Kuzgun () is a Turkish thriller television series that started to be broadcast on Star TV on 13 February 2019, written by Burcu Görgün Toptaş and Özlem Yılmaz, directed by Bahadır İnce and starring Barış Arduç and Burcu Biricik. It ended with the 21st episode released on 16 October 2019, by making a final..The show premiered in South Africa as Voelvry

Plot 
Kuzgun is an 8-year-old boy whose father is a trusted police officer.  He has a happy and modest life together with his parents, brothers and sisters. On a night when Kuzgun's father, Yusuf, and his colleague Rifat are on a mission to capture Sheref, a drug lord. The sheriff offers a bribe to Yusuf, but he refuses, however Rifat accepts and betrays his colleague. After that he becomes Sheref's right arm, while Kuzgun's father goes to jail.

The baron's gang demands a tape and goes after Yusuf's family. They take Kuzgun, but the latter manages to escape from them. He can not find his family at home and has to survive on the streets.

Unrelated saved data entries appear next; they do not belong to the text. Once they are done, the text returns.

(** * Product reconciliation engine of [src/cpuhardware.py]

    Shallow embedding of [ProductMatcher] ([normalize_text],
    [calculate_spec_similarity], [calculate_price_similarity],
    [calculate_similarity_score], [find_best_match]) and of the
    [extract_specifications] rule loops of [src/cpuhardware.py] and
    [src/laptopexcel.py]; further, the price text of
    [AmazonCPUScraper.scrape_cpu_data], the [clean_text] functions of
    [src/laptopexcel.py] and [src/laptops.py], [extract_specifications] and
    [insert_laptops_to_db] of [src/laptops.py], and the file name built in
    [src/scrap.py].

    Modelling choices:
    - Python values that reach the matcher (rows of the dictionary cursor,
      the scraped-product dict, decoded JSON specs) are the type [pyval].
    - Raised exceptions are the left side of the error monad [M].
    - Python floats are [flt]: a finite value is an exact rational (the
      rounding of finite values is not modelled), and [float()] of a
      decimal literal overflows to [+inf] or underflows to [0.0] exactly at
      the binary64 bounds; [inf - inf], [inf / inf] are NaN as in IEEE 754.
    - A Python [str] of the matcher is a [String.string] whose characters are
      the first 256 code points of Unicode (Latin-1, one [ascii] each);
      [\d], [\w], [str.isspace] and [str.lower] are Python's on them.
    - Where the code handles non-ASCII text (Arabic-Indic digits, [str.split]
      on Unicode whitespace), text is a list of code points ([ustr]).
    - The [laptops] table of the MariaDB database is a list of rows; the
      name comparison of its [WHERE name = ?] query and the failures
      ([mariadb.Error]) of its [SELECT] and [INSERT] are parameters.
    - The external libraries (rapidfuzz's [token_set_ratio], [json.loads],
      Python's [repr] of containers, and [re.search]) are parameters of the
      sections below. *)

From Stdlib Require Import String Ascii List Bool ZArith QArith Qabs Qminmax Lia Lqa.
Import ListNotations.
#[local] Set Warnings "-register-all".
Open Scope string_scope.
(** Two inserts that merge act like the merged insert. *)
Lemma merged_insert_apply (C : str) (a b : Op) :
  is_insert a = true -> is_insert b = true ->
  0 <= op_position a ->
  op_position a + len (op_content a) = op_position b ->
  apply_normalized C (merged_insert a b)
  = apply_normalized (apply_normalized C a) b.
Proof.
  intros Ha Hb Hp Hab. pose proof (len_nonneg C) as HC.
  destruct (slice_split C (Z.min (op_position a) (len C)) ltac:(lia))
    as (x & y & -> & Hx).
  rewrite len_app in *.
  rewrite (apply_insert_at (x ++ y) x y (merged_insert a b)) by pieces.
  rewrite (apply_insert_at (x ++ y) x y a) by pieces.
  rewrite (apply_insert_at _ (x ++ op_content a) y b) by pieces.
  simpl. pieces.
Qed.

(** Two deletes that merge act like the merged delete. *)
Lemma merged_delete_apply (C : str) (a b : Op) :
  is_delete a = true -> is_delete b = true ->
  0 <= op_length a -> 0 <= op_length b ->
  op_position a = op_position b ->
  apply_normalized C (merged_delete a b)
  = apply_normalized (apply_normalized C a) b.
Proof.
  intros Ha Hb Hla Hlb Hab. pose proof (len_nonneg C) as HC.
  destruct (slice_split C (Z.max 0 (Z.min (op_position a) (len C)))
              ltac:(lia)) as (x & r & -> & Hx).
  rewrite len_app in *. pose proof (len_nonneg r) as Hr.
  destruct (slice_split r (Z.min (op_length a) (len r)) ltac:(lia))
    as (d1 & r' & -> & Hd1).
  rewrite len_app in *. pose proof (len_nonneg r') as Hr'.
  destruct (slice_split r' (Z.min (op_length b) (len r')) ltac:(lia))
    as (d2 & y & -> & Hd2).
  rewrite len_app in *.
  rewrite (apply_delete_at _ x (d1 ++ d2) y (merged_delete a b)) by pieces.
  rewrite (apply_delete_at _ x d1 (d2 ++ y) a) by pieces.
  rewrite (apply_delete_at _ x d2 y b) by pieces.
  reflexivity.
Qed.

Lemma merged_insert_mergeable (a b : Op) :
  mergeable_op a -> is_insert a = true -> mergeable_op (merged_insert a b).
Proof.
  intros [Hi _] Ha. split; simpl; [intros _; auto | discriminate].
Qed.

Lemma merged_delete_mergeable (a b : Op) :
  mergeable_op a -> mergeable_op b ->
  is_delete a = true -> is_delete b = true ->
  mergeable_op (merged_delete a b).
Proof.
  intros [_ Ha] [_ Hb] Da Db. split; simpl; [discriminate|].
  intros _. specialize (Ha Da). specialize (Hb Db). lia.
Qed.

Lemma mergeable_spec (d : OpDict) :
  mergeable d = true -> mergeable_op (_normalize_operation d).
Proof.
  unfold mergeable, mergeable_op. intros H.
  apply andb_prop in H. destruct H as [H1 H2].
  split; intros E; rewrite E in *; simpl in *; now apply Z.leb_le.
Qed.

20 years later, Kuzgun is ready for revenge. An ordinary person advises Kuzgun to forget all the pains during childhood. Yet Kuzgun prefers not to forget and transform himself into a sword of revenge.

Kuzgun makes a plan to join the Rifat gang and then become the most powerful man in Istanbul. To achieve the goal he goes after his daughter, Dila.  Dila is a girl who lives in London and works as a lawyer. She does not accept the work of her father Rifat and her brother Ali. She knows that her family's wealth comes from her father's illegal work.

To meet Dila, Kuzgun becomes her bodyguard without revealing his identity and saves her life. After that, he gains her trust and with her help, he starts working in Rifat's gang.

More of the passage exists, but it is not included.